Voici la deuxième partie d'une série d'exemples de sinistres pour lesquels l'assurance des administrateurs et dirigeants peut offrir une couverture. Vous pouvez accéder à la première partie ici.

Il est courant que les médias couvrent les procès très médiatisés intentés contre des administrateurs et des dirigeants d'entreprise. Ce qui n'est pas aussi courant, mais qui arrive beaucoup plus souvent, c'est que les administrateurs et les dirigeants de petites sociétés privées sont également poursuivis.
Les exemples de réclamations suivants sont tirés de la salle du conseil d'administration d'entreprises qui ne font peut-être pas la une des journaux internationaux, mais qui n'en sont pas moins exposées à des risques. La bonne nouvelle, c'est que tous ces scénarios ont été atténués par une police d'assurance des administrateurs et dirigeants.
1. Fausses déclarations à l'investisseur
Une société d'investissement privée a investi dans une société de promotion immobilière afin d'acheter et de rénover des appartements en copropriété. L'entreprise a par la suite allégué que deux des directeurs de la société de promotion immobilière avaient fait de fausses déclarations quant à la viabilité financière du projet et au fait que l'investissement produirait suffisamment de revenus pour rembourser les prêts bancaires et verser des dividendes sur l'investissement de l'entreprise.

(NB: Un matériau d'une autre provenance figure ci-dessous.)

(** What one call can do to the store: nothing, append a detector row under
    a new identifier, append a reading of a stored detector with the dose of
    the table, or rewrite detector rows without touching the columns of
    [identity_of]. *)
Inductive effect (st : db) : db -> Prop :=
| effect_none : effect st st
| effect_register (uuid8 : string) (now : datetime) (name location ty : string) (sens : Q) :
    select_detector uuid8 st = None ->
    effect st {| detectors := detectors st ++ [fresh_unit uuid8 now name location ty sens];
                 readings := readings st |}
| effect_record (now : datetime) (did : string) (c : Q) (d : DetectorUnit) :
    select_detector did st = Some d ->
    effect st (insert_reading
                 {| detector_id := did; cps := c;
                    dose_usv_h := c * dict_get CPS_TO_DOSE (type d) 0.005;
                    timestamp := now;
                    alert_triggered := Py.gt c (alert_threshold d) |} st)
| effect_update (did : string) (f : DetectorUnit -> DetectorUnit) :
    (forall d, identity_of (f d) = identity_of d) ->
    effect st (update_detectors did f st).

(** ** Further scenarios *)

(** Calls of every kind, among them a registration under a stored
    identifier and a reading for an unknown detector. *)
Definition sample_calls : list call :=
  [ Register "4e5f6a7b" (after_seconds 1) "N2" "roof" "geiger" 1.0;
    Register "0a1b2c3d" (after_seconds 2) "N3" "yard" "he3_tube" 1.0;
    Record (after_seconds 3) "4e5f6a7b" 20;
    Record (after_seconds 4) "ffffffff" 5;
    SetThreshold "0a1b2c3d" 10;
    Calibrate (after_seconds 9) (after_seconds 10) "4e5f6a7b" ].

(** The helium-3 tube calibrated to a baseline of 10 cps, with a later
    reading of 50 cps. *)
Definition calibrated_store : db :=
  {| detectors := [calibrated hall_unit 10 (after_seconds 11)];
     readings :=
       [ {| detector_id := "0a1b2c3d"; cps := 10; dose_usv_h := 10 * 0.0064;
            timestamp := after_seconds 5; alert_triggered := false |};
         {| detector_id := "0a1b2c3d"; cps := 50; dose_usv_h := 50 * 0.0064;
            timestamp := after_seconds 15; alert_triggered := false |} ] |}.

(** The anomaly that [calibrated_store] shows. *)
Definition calibrated_anomaly : anomaly :=
  anomaly_of (calibrated hall_unit 10 (after_seconds 11))
    {| detector_id := "0a1b2c3d"; cps := 50; dose_usv_h := 50 * 0.0064;
       timestamp := after_seconds 15; alert_triggered := false |}.

(** * Properties *)

(** ** Python builtins *)

Lemma gt_true_iff (x y : Q) : Py.gt x y = true <-> y < x.
Proof.
  unfold Py.gt. rewrite Qgt_alt.
  destruct (Qcompare x y); split; intro H; congruence.
Qed.

Lemma gt_false_iff (x y : Q) : Py.gt x y = false <-> x <= y.
Proof.
  rewrite Qle_alt. unfold Py.gt.
  destruct (Qcompare x y); split; intro H; congruence.
Qed.

Lemma truediv_zero (x y : Q) : y == 0 -> Py.truediv x y = Raise ZeroDivisionError.
Proof.
  intro H. unfold Py.truediv. now rewrite (Qeq_eq_bool _ _ H).
Qed.

Lemma truediv_nonzero (x y : Q) : ~ y == 0 -> Py.truediv x y = Ok (x / y).
Proof.
  intro H. unfold Py.truediv.
  destruct (Qeq_bool y 0) eqn:E; [|reflexivity].
  apply Qeq_bool_eq in E. contradiction.
Qed.

Lemma truediv_cases (x y : Q) :
  (y == 0 /\ Py.truediv x y = Raise ZeroDivisionError) \/
  (~ y == 0 /\ Py.truediv x y = Ok (x / y)).
Proof.
  destruct (Qeq_dec y 0) as [H|H]; [left|right]; split; trivial.
  - now apply truediv_zero.
  - now apply truediv_nonzero.
Qed.

(** [round_half_even] picks an integer at distance at most one half. *)
Lemma round_half_even_near (x : Q) :
  inject_Z (Py.round_half_even x) - (1 # 2) <= x /\
  x <= inject_Z (Py.round_half_even x) + (1 # 2).
Proof.
  unfold Py.round_half_even.
  pose proof (Qfloor_le x) as Hlo. pose proof (Qlt_floor x) as Hhi.
  rewrite inject_Z_plus in Hhi. change (inject_Z 1) with 1 in Hhi.
  destruct (Qcompare_spec (x - inject_Z (Qfloor x)) (1 # 2)) as [He|Hl|Hg].
  - destruct (Z.even (Qfloor x)).
    + split; lra.
    + rewrite inject_Z_plus. change (inject_Z 1) with 1. split; lra.
  - split; lra.
  - rewrite inject_Z_plus. change (inject_Z 1) with 1. split; lra.
Qed.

Le projet a échoué et la banque a poursuivi tous les investisseurs pour non-paiement des prêts. La société d'investissement a également poursuivi les administrateurs et les dirigeants pour les dommages causés par les fausses déclarations faites par négligence concernant la viabilité financière du projet. Un avocat a été engagé et a conclu un accord avec la société d'investissement au nom des administrateurs et dirigeants assurés.
Frais de défense engagés par l'assureur : 155 000 dollars.

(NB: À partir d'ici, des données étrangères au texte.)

(* ================================================================== *)
(** * The Gemini backend *)
(* ================================================================== *)

Section GeminiBackend.
Context {rt : PyRuntime}.
Variable post : list Gemini.content -> Gemini.reply.

(** X18. In [src/mcp-host.py] with Gemini, when the tools give nothing for
    a message, the request holds the new message first, then the shared
    history as it is when the check of the tools returns, less its last
    entry, and the answer is appended to that history.  When nothing was
    appended while the tools were checked, the request holds the history
    before the message; when the handlers of other connections appended
    meanwhile, the message is in the request a second time, and the last
    entry appended is not in it. *)
Theorem gemini_request_of_turn (w : Root.world) (tools : list tool)
  (h meanwhile : list Root.message) (m : string) :
  Root.use_gemini w = true ->
  (forall message earlier,
     Root.query_gemini w message earlier = Gemini.answer post message earlier) ->
  (forall r, Root.check_and_use_tools w tools m = Some r -> r = EmptyString) ->
  Root.begin_turn h (Client.send_message m)
  = Root.Checking (h ++ [Root.user (JStr m)]) m
  /\ Root.finish_turn w tools (h ++ Root.user (JStr m) :: meanwhile) m
     = ((h ++ Root.user (JStr m) :: meanwhile)
        ++ [Root.assistant
              (JStr (Gemini.answer post m
                       (removelast (h ++ Root.user (JStr m) :: meanwhile))))],
        [Root.Llm_response (JStr m)
           (JStr (Gemini.answer post m
                    (removelast (h ++ Root.user (JStr m) :: meanwhile))))])
  /\ Gemini.contents m (removelast (h ++ [Root.user (JStr m)]))
     = {| Gemini.role := "user"; Gemini.text := JStr m |}
       :: (Gemini.turn_content <$> h)
  /\ (forall later x,
        meanwhile = later ++ [x] ->
        Gemini.contents m (removelast (h ++ Root.user (JStr m) :: meanwhile))
        = {| Gemini.role := "user"; Gemini.text := JStr m |}
          :: (Gemini.turn_content <$> h)
          ++ {| Gemini.role := "user"; Gemini.text := JStr m |}
             :: (Gemini.turn_content <$> later)).
Proof.
  intros Hgemini Hquery Hnothing.
  split; [reflexivity|]. split; [|split].
  - unfold Root.finish_turn, Root.use_llm.
    destruct (Root.check_and_use_tools w tools m) as [[|c r]|] eqn:Hcheck.
    + now rewrite Hgemini, Hquery.
    + now specialize (Hnothing _ eq_refl).
    + now rewrite Hgemini, Hquery.
  - now rewrite removelast_last.
  - intros later x ->. unfold Gemini.contents.
    change (h ++ Root.user (JStr m) :: later ++ [x])
      with (h ++ (Root.user (JStr m) :: later) ++ [x]).
    rewrite app_assoc, removelast_last, fmap_app. reflexivity.
Qed.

2. Fausse déclaration au créancier
Une société avait conclu un accord à long terme avec un fournisseur pour l'achat des matières premières dont elle avait besoin pour ses activités de fabrication. À un moment donné, le fournisseur s'est inquiété auprès du directeur financier de l'augmentation du nombre de factures impayées. Le directeur financier et deux directeurs de l'entreprise ont assuré au fournisseur que la dette impayée serait réglée intégralement après la réception de la prochaine livraison, car ils attendaient le paiement d'une créance importante.
Peu après, la société a été déclarée en faillite sans avoir payé la dette. Le fournisseur a intenté une action contre le directeur financier et deux administrateurs assurés, alléguant personnellement que les fausses déclarations concernant l'état financier des sociétés avaient conduit le fournisseur à accorder un crédit à la société au détriment du fournisseur. L'affaire a été soumise à l'arbitrage, qui a conclu à la responsabilité du directeur financier et des administrateurs pour déclaration inexacte faite par négligence.

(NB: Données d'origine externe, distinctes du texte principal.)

(** * AI Receptionist: the in-call conversation orchestration

    A shallow embedding of [backend/services/ai_handler.py],
    [backend/services/telephony.py] and [backend/api/webhooks.py], and
    the properties of the call lifecycle established on it.

    Layout: Python values and exceptions; the built-ins the handlers
    rely on; the voice markup; the conversation handler; the durable
    store; the three webhooks; a reference runtime; the properties. *)

From Stdlib Require Import ZArith String Ascii List Lia Sorted.
From stdpp Require Import base option strings gmap.
Import ListNotations.

Local Open Scope string_scope.
Local Open Scope Z_scope.

Set Warnings "-register-all".

(* ===================================================================== *)
(** ** Python values *)
(* ===================================================================== *)

(** The values the handlers manipulate: what [json.loads] returns, what
    a JSON column holds, and the entries of the dict literals of the
    source. A number keeps its lexeme. *)
Inductive pyval : Type :=
| PyNone
| PyBool (b : bool)
| PyNum (lexeme : string)
| PyStr (s : string)
| PyList (items : list pyval)
| PyDict (entries : list (pyval * pyval)).

(** A dict, in insertion order. *)
Abbreviation pydict := (list (pyval * pyval)).

Inductive exn_type : Type :=
| TypeError | ValueError | AttributeError | IndexError | KeyError
| JSONDecodeError | MultipleResultsFound | APIError | DatabaseError.

(** An exception: its class and [str(e)]. The messages of the
    interpreter's own exceptions follow CPython's wording in outline;
    no property depends on them. *)
Record exn : Type := Exn { exn_class : exn_type; exn_str : string }.

(** A computation that returns or raises. *)
Inductive result (A : Type) : Type :=
| Ok (a : A)
| Raise (e : exn).
Arguments Ok {A} a.
Arguments Raise {A} e.

Definition bind {A B : Type} (m : result A) (k : A -> result B) : result B :=
  match m with
  | Ok a => k a
  | Raise e => Raise e
  end.

Notation "'let*' x ':=' m 'in' k" := (bind m (fun x => k))
  (at level 10, x name, m at level 100, k at level 200).

(** [try: body except Exception as e: handler(e)] *)
Definition try_except {A : Type} (body : result A) (handler : exn -> A) : A :=
  match body with
  | Ok a => a
  | Raise e => handler e
  end.

Definition nl : string := String "010" EmptyString.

Frais de défense encourus par l'assureur : 300 000 dollars, plus l'importante sentence arbitrale.
3. Manquement à l'obligation fiduciaire, appropriation de l'opportunité de la société
Le dirigeant assuré d'une société de programmation de logiciels a été poursuivi par son ancien employeur pour s'être approprié des informations confidentielles concernant un nouveau projet de développement sur lequel il avait travaillé dans son emploi précédent. Un accord a été conclu, prévoyant l'abandon des informations.
Frais de défense engagés par l'assureur : 67 000 dollars.
4. L'abus de confiance
Des investisseurs ont poursuivi les administrateurs et dirigeants assurés d'une société en faillite pour 11,5 millions de dollars, alléguant qu'avant la faillite, les dirigeants avaient utilisé des fonds destinés à un investissement dans le développement de propriétés commerciales pour rembourser des hypothèques sur une propriété de villégiature appartenant à une filiale de la société. Il était également allégué que cela avait été fait avec l'autorisation des administrateurs de la société. La plainte a été défendue et finalement réglée pour une fraction de la demande.
Frais de défense engagés par l'assureur : 175 000 dollars.
Une dernière remarque sur l'assurance des administrateurs et dirigeants
Les statuts de la plupart des organisations prévoient l'indemnisation des administrateurs et des dirigeants pour les pertes qu'ils subissent dans l'exercice de leurs fonctions.
En cas d'indemnisation, c'est l'organisation qui doit payer la note et non les individus. Toutefois, si l'organisation est en faillite, l'indemnisation ne peut avoir lieu et les administrateurs et dirigeants doivent assumer seuls les frais de défense et de règlement éventuels. L'indemnisation peut avoir lieu si les administrateurs ou les dirigeants :
- Agir honnêtement et de bonne foi dans l'intérêt de la société.
- Dans le cas d'une action ou d'une procédure pénale ou administrative assortie d'une sanction pécuniaire, avait des motifs raisonnables de croire que sa conduite était légale.